Saúde

Quase 90% da população alagoana não tem plano de saúde e depende do SUS

Dos R$ 42 milhões por mês disponíveis para Alagoas, R$ 12 milhões vêm do MS

Por Tribuna Independente 07/01/2017 16h52
Quase 90% da população alagoana não tem plano de saúde e depende do SUS
Reprodução - Foto: Assessoria

O Estado de Alagoas possui 3.358.963 milhões de habitantes segundo os dados mais recentes do Instituto Brasileiro de Geografia e Estatísticas (IBGE). Deste total, 88% dependem exclusivamente do Sistema Único de Saúde (SUS), de acordo com levantamento da Secretaria Estadual de Saúde (Sesau).

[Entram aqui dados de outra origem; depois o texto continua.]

(* ===== verification/Coordination.v ===== *)
(** * Coordination primitives over etcd (pkg/coordination)

    The distributed semaphore (semaphore.go), the barrier (barrier.go) and the
    leader elector with its task runner (leader_election.go, helpers.go).  Each
    request to etcd is one step; the steps of any number of processes, ends of
    leases, failed requests and the writes of others to other keys interleave
    freely.  Contexts, watches and tickers decide only when a process looks
    again, so a process may look at any time. *)

From stdpp Require Import base gmap strings list fin_maps pretty relations.
From S2P Require Import Prelude Etcd.

Open Scope Z_scope.

(** ** The semaphore *)

Record DistributedSemaphore := mkSemaphore { ds_key : string; ds_size : Z }.

Definition permits_prefix (ds : DistributedSemaphore) : string := ds_key ds +:+ "/permits/".
Definition session_prefix (ds : DistributedSemaphore) (lease : Z) : string :=
  permits_prefix ds +:+ fmt_x lease +:+ "/".
Definition permitKey (ds : DistributedSemaphore) (lease : Z) (permitID : string) : string :=
  permits_prefix ds +:+ fmt_x lease +:+ "/" +:+ permitID.

(** The loop that finds the position of a key in a response, -1 if it has none. *)
Fixpoint find_rank (k : string) (i : Z) (kvs : list (string * KeyValue)) : Z :=
  match kvs with
  | [] => -1
  | kv :: kvs' => if String.eqb kv.1 k then i else find_rank k (i + 1) kvs'
  end.

(** What one turn of the loop of [Acquire] finds. *)
Inductive AcquireTurn := PermitLost | Acquired | MustWait.

Section Semaphore.
Context {E : Type} `{EtcdLaws E} (ds : DistributedSemaphore).
Local Notation P := (permits_prefix ds).

Definition acquire_turn (permit : string) (e : E) : AcquireTurn :=
  let rank := find_rank permit 0 (etcd_range P e) in
  if rank =? -1 then PermitLost
  else if rank <? ds_size ds then Acquired
  else MustWait.

(** The request of [Release] for the oldest permit of the session: it deletes
    the key that is found. *)
Definition oldest_permit (lease : Z) (e : E) : option string :=
  match etcd_range (session_prefix ds lease) e with
  | [] => None
  | kv :: _ => Some kv.1
  end.

(** [Release] when nothing comes between its two requests. *)
Definition ReleasePermit (lease : Z) (e : E) : option error * E :=
  match oldest_permit lease e with
  | None => (Some (EText "no permits held by this session"), e)
  | Some k => (None, etcd_delete k e)
  end.

Definition GetAvailable (e : E) : Z :=
  let available := ds_size ds - Z.of_nat (length (etcd_range P e)) in
  if available <? 0 then 0 else available.

(** *** Processes that share the semaphore

    [sw_waiting]: the keys of the calls of [Acquire] in their loop, with the lease
    of their session; [sw_granted]: the keys of those that have returned nil;
    [sw_releasing]: the calls of [Release] between their two requests;
    [sw_held]: for each permit a live session has acquired and not released, its
    lease. *)
Record SemWorld := mkSemWorld {
  sw_etcd : E;
  sw_waiting : gmap string Z;
  sw_granted : gset string;
  sw_releasing : list (Z * string);
  sw_held : list Z;
}.

Fixpoint remove_one (x : Z) (l : list Z) : list Z :=
  match l with
  | [] => []
  | y :: l' => if x =? y then l' else y :: remove_one x l'
  end.

(** The delete of a key that a caller asks for may fail without effect. *)
Definition maybe_delete (done : bool) (k : string) (e : E) : E := if done then etcd_delete k e else e.

Inductive sem_step : SemWorld → SemWorld → Prop :=
  (** a call of [Acquire] registers a key with a fresh uuid *)
  | sem_register e wt gr rl hd lease id (k := permitKey ds lease id) :
      etcd_kvs e !! k = None → wt !! k = None → k ∉ gr →
      sem_step (mkSemWorld e wt gr rl hd)
               (mkSemWorld (etcd_put lease k "waiting" e) (<[k := lease]> wt) gr rl hd)
  (** the registration fails, with or without effect, and [Acquire] returns *)
  | sem_register_failed e wt gr rl hd lease id (k := permitKey ds lease id) (applied : bool) :
      etcd_kvs e !! k = None → wt !! k = None → k ∉ gr →
      sem_step (mkSemWorld e wt gr rl hd)
               (mkSemWorld (if applied then etcd_put lease k "waiting" e else e) wt gr rl hd)
  (** a turn of the loop *)
  | sem_turn e wt gr rl hd k lease done :
      wt !! k = Some lease →
      sem_step (mkSemWorld e wt gr rl hd)
        match acquire_turn k e with
        | MustWait => mkSemWorld e wt gr rl hd
        | Acquired => mkSemWorld e (delete k wt) ({[k]} ∪ gr) rl (lease :: hd)
        | PermitLost => mkSemWorld (maybe_delete done k e) (delete k wt) gr rl hd
        end
  (** the context ends, or a request or a watch fails *)
  | sem_abort e wt gr rl hd k lease done :
      wt !! k = Some lease →
      sem_step (mkSemWorld e wt gr rl hd) (mkSemWorld (maybe_delete done k e) (delete k wt) gr rl hd)
  (** [Release] looks up the oldest permit of its session ... *)
  | sem_release_find e wt gr rl hd lease k :
      oldest_permit lease e = Some k →
      sem_step (mkSemWorld e wt gr rl hd) (mkSemWorld e wt gr ((lease, k) :: rl) hd)
  (** ... and deletes it *)
  | sem_release_delete e wt gr rl1 rl2 hd lease k :
      sem_step (mkSemWorld e wt gr (rl1 ++ (lease, k) :: rl2) hd)
               (mkSemWorld (etcd_delete k e) wt gr (rl1 ++ rl2) (remove_one lease hd))
  (** a session ends, with its lease *)
  | sem_expire e wt gr rl hd lease :
      sem_step (mkSemWorld e wt gr rl hd)
               (mkSemWorld (etcd_revoke lease e) wt gr rl (filter (λ l, l ≠ lease) hd))
  (** others write other keys *)
  | sem_others e e' wt gr rl hd :
      (∀ k, String.prefix P k = true → etcd_kvs e' !! k = etcd_kvs e !! k) →
      etcd_rev e ≤ etcd_rev e' →
      sem_step (mkSemWorld e wt gr rl hd) (mkSemWorld e' wt gr rl hd).

Definition sem_init (w : SemWorld) : Prop :=
  (∀ k, String.prefix P k = true → etcd_kvs (sw_etcd w) !! k = None) ∧
  sw_waiting w = ∅ ∧ sw_granted w = ∅ ∧ sw_releasing w = [] ∧ sw_held w = [].

(** *** Lemmas on keys and ranks *)

Lemma permitKey_prefix lease id : String.prefix P (permitKey ds lease id) = true.
Proof. apply prefix_app. Qed.

Lemma session_prefix_prefix lease : String.prefix P (session_prefix ds lease) = true.
Proof. apply prefix_app. Qed.

(** A permit key belongs to one session. *)
Lemma session_prefix_lease lease lease' id :
  String.prefix (session_prefix ds lease) (permitKey ds lease' id) = true → lease' = lease.
Proof.
  rewrite prefix_iff. intros (t & Heq). unfold permitKey, session_prefix in Heq.
  rewrite !string_app_assoc in Heq. apply String.app_inj in Heq.
  apply segment_unique in Heq as [Heq _]; [|apply fmt_x_no_slash..]. by apply fmt_x_inj.
Qed.

Lemma find_rank_index k kvs i :
  (find_rank k i kvs = -1 ∧ k ∉ kvs.*1) ∨
  (∃ n kv, find_rank k i kvs = i + Z.of_nat n ∧ kvs !! n = Some (k, kv)).
Proof.
  revert i. induction kvs as [|[k' kv] kvs IH]; intros i; simpl; [left; set_solver|].
  destruct (String.eqb_spec k' k) as [->|Hne].
  - right. exists 0%nat, kv. split; [lia|done].
  - destruct (IH (i + 1)) as [[-> Hni]|(n & kv' & -> & Hn)].
    + left. split; [done|]. rewrite not_elem_of_cons. naive_solver.
    + right. exists (S n), kv'. split; [lia|done].
Qed.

Mas a Sesau acredita que a quantidade de pessoas que dependem do SUS tenha aumentado nos últimos meses ultrapassando os 90% devido a atual situação econômica do país.

No ranking nacional, Alagoas ocupa a sétima posição com maior número de pessoas que dependem do SUS. O estado do Acre fica na primeira colocação com 94,19%, seguido de Roraima (92,62%), Maranhão (90,83%), Tocantins (90,55%), Bahia (89,47%) e Piauí (88,67%).

O estado que apresenta o menor percentual de pessoas que dependem do SUS é São Paulo com 43,1%. Rio de Janeiro com 49%, Paraná (65%), Minas Gerais (66,64%), Distrito Federal (70,05%), Rio Grande do Sul (70,44%) e Santa Catarina (72%) também estão na base do ranking.

Para se chegar aos dados foi levado em consideração o número de habitantes de cada estado e a quantidade de pessoas com vínculos em planos de saúde.

Entre os estados da região Nordeste, o Maranhão ocupa o primeiro lugar no número de usuários. Dos 6.904.241 habitantes, 6.270.941 dependem do SUS, uma porcentagem de 90,83%. Em seguida vem Bahia, Piauí (88,67%) e Alagoas.

Até novembro de 2016, apenas 403.482 pessoas possuíam vínculo com planos de saúde segundo a Agência Nacional de Saúde Suplementar (ANS). O número de beneficiários é uma estimativa variante, segundo a ANS a cada mês tem gente entrando e saindo de planos. A mudança na quantidade de usuários ocorre com a movimentação do mercado de trabalho.

Para garantir o atendimento à população, o Governo do Estado recebe por mês do Ministério da Saúde (MS) em torno de R$ 12 milhões. E do Tesouro Estadual, que depende da arrecadação, baseada no cálculo de 12% dos recursos do Tesouro, como diz a constituição, o estado recebe em média R$ 30 milhões por mês. Ao todo, o valor para garantir à assistência a saúde em Alagoas chega a pouco mais de R$ 42 milhões.

De acordo com a Sesau, esses recursos são utilizados para manter as unidades, serviços e programas funcionando e para realizar os investimentos necessários visando cumprir as atribuições que competem ao Estado, uma vez que o SUS é tripartite e cada ente possui as suas atribuições (Governo Federal, Estadual e Municipal). Por exemplo, a atenção básica é atribuição dos municípios.

A secretária de Saúde do Estado, Rosângela Wyszomirska, disse que esse valor é pouco para garantir uma saúde de qualidade à população, mas que o estado vem trabalhando para fazer o atendimento ao cidadão.

“O SUS é subfinanciado há muito tempo. Inclusive o orçamento federal da saúde é irreal, ou seja é abaixo da necessidade. O subfinanciamento federal da saúde leva a um déficit que gira em torno de R$ 40 milhões por mês, para Alagoas. O estado usa os 12% obrigatórios pela constituição para cobrir o déficit do financiamento da saúde. E com isso, ficamos sempre atrás, com financiamento prejudicado. Para garantir que a população não fique sem atendimento, adotamos medidas como a contenção de gastos administrativos, reorganização de serviços, planejamento e programação financeira, controle rigoroso de pagamentos e vamos iniciar a qualificação de organizações sociais (OS), que acreditamos que trará profissionalização da gestão e consequentemente redução de custos, com melhor qualidade do atendimento. Além disso, mantemos constante negociação com o MS, o que fez com que conseguíssemos recurso para a implantação do plano de oncologia”, ressaltou.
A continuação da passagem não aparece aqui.